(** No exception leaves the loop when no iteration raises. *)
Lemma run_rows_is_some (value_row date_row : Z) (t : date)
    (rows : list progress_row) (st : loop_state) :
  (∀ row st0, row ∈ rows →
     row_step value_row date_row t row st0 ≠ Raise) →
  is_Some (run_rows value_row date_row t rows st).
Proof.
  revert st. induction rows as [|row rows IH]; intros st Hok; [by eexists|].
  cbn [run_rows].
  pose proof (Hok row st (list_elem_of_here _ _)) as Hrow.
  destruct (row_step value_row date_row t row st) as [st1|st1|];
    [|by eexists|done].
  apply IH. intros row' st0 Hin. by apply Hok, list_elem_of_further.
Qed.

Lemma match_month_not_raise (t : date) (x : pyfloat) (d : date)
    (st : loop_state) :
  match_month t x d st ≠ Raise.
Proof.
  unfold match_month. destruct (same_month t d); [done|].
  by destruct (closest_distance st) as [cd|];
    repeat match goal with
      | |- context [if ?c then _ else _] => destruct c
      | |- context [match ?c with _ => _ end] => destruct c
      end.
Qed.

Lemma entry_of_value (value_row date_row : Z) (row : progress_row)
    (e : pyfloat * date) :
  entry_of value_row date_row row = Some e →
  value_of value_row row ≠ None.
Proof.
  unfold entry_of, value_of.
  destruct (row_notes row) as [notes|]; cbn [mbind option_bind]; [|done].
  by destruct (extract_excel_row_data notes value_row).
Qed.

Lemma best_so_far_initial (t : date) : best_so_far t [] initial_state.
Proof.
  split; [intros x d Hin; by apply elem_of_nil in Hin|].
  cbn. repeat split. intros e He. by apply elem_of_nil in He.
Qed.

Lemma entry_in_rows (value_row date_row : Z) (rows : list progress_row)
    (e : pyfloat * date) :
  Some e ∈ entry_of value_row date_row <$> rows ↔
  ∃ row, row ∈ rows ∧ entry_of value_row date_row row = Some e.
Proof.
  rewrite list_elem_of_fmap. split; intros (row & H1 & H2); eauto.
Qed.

+++

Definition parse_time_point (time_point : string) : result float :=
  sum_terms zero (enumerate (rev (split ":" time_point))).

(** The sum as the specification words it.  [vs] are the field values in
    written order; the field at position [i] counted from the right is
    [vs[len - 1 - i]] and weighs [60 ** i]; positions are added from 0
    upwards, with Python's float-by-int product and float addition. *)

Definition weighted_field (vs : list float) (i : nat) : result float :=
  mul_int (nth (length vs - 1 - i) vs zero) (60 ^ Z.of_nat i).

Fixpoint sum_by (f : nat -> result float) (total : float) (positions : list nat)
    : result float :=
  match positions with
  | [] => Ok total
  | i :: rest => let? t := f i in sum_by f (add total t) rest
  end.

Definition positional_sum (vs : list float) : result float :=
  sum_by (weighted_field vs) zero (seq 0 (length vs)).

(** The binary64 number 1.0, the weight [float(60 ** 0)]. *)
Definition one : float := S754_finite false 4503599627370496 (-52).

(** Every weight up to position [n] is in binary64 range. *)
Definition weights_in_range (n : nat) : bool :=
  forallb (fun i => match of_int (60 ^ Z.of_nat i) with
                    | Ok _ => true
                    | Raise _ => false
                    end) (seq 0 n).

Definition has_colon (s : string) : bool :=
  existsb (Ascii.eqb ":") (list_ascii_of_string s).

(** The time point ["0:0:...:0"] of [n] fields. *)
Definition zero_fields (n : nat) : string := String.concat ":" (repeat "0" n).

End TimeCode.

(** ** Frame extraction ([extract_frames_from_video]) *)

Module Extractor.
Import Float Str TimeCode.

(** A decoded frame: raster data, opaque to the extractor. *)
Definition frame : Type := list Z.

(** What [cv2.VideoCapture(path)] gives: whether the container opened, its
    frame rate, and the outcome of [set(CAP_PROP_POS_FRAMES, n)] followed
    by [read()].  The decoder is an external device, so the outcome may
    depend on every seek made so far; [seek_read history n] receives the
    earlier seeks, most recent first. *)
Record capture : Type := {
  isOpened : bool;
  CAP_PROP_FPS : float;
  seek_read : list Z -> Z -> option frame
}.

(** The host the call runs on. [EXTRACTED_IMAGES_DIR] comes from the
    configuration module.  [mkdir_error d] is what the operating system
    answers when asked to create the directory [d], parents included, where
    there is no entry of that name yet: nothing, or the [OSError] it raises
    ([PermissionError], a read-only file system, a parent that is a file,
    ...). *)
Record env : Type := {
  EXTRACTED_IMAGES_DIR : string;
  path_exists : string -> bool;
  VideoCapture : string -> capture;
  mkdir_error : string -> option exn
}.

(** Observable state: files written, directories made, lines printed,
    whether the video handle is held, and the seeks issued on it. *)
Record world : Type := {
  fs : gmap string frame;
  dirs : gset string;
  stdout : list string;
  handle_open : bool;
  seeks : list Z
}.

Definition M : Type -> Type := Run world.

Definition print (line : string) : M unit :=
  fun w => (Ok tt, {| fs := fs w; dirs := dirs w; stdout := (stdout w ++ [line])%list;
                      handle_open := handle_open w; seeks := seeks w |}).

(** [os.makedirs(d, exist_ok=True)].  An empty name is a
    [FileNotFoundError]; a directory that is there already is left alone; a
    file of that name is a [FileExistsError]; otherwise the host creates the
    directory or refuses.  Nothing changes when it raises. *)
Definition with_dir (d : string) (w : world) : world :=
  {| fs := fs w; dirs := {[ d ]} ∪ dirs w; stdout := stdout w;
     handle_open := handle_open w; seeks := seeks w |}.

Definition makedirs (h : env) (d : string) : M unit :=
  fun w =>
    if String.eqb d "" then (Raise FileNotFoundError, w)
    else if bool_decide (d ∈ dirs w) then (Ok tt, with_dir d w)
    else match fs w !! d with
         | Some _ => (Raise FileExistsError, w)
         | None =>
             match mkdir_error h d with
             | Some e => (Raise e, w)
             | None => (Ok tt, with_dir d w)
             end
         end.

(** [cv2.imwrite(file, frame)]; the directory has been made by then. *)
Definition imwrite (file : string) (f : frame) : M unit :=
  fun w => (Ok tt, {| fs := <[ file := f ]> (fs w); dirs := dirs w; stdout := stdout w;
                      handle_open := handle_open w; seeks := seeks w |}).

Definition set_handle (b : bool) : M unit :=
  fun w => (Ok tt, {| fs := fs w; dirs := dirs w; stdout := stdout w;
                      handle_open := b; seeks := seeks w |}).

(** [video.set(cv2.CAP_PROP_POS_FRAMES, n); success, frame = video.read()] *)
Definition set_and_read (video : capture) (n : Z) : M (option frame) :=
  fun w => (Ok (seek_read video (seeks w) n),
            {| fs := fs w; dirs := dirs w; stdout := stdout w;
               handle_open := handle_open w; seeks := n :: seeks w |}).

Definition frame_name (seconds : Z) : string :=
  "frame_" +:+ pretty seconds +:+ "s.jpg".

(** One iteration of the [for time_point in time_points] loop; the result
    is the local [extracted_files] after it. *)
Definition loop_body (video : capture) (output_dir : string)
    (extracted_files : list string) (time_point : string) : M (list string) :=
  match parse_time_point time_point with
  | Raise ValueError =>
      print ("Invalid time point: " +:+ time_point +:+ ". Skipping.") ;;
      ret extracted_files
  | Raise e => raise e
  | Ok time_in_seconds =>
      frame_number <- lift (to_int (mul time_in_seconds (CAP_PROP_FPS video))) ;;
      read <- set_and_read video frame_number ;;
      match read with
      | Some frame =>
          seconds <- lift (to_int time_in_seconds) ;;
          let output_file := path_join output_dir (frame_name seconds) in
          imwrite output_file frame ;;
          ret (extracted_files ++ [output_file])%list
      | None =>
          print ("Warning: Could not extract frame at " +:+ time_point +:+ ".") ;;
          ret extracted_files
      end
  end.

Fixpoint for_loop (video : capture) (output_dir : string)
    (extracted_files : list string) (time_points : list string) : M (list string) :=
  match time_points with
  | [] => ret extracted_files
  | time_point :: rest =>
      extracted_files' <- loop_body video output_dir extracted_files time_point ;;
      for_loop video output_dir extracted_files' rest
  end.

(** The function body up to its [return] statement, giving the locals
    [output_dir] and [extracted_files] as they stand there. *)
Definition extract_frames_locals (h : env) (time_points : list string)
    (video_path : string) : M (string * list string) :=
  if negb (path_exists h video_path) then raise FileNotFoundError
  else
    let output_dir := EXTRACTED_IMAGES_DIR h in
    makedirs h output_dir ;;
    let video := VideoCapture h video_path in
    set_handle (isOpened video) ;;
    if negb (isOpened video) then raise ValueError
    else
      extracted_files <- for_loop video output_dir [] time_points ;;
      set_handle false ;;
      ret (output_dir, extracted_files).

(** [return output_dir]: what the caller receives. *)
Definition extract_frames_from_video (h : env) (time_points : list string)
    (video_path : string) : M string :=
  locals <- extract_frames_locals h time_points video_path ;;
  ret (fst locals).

+++

Work instruction :: Scan the data above; copy every line where "positions" appears.

Result ::
    [vs[len - 1 - i]] and weighs [60 ** i]; positions are added from 0
Fixpoint sum_by (f : nat -> result float) (total : float) (positions : list nat)
  match positions with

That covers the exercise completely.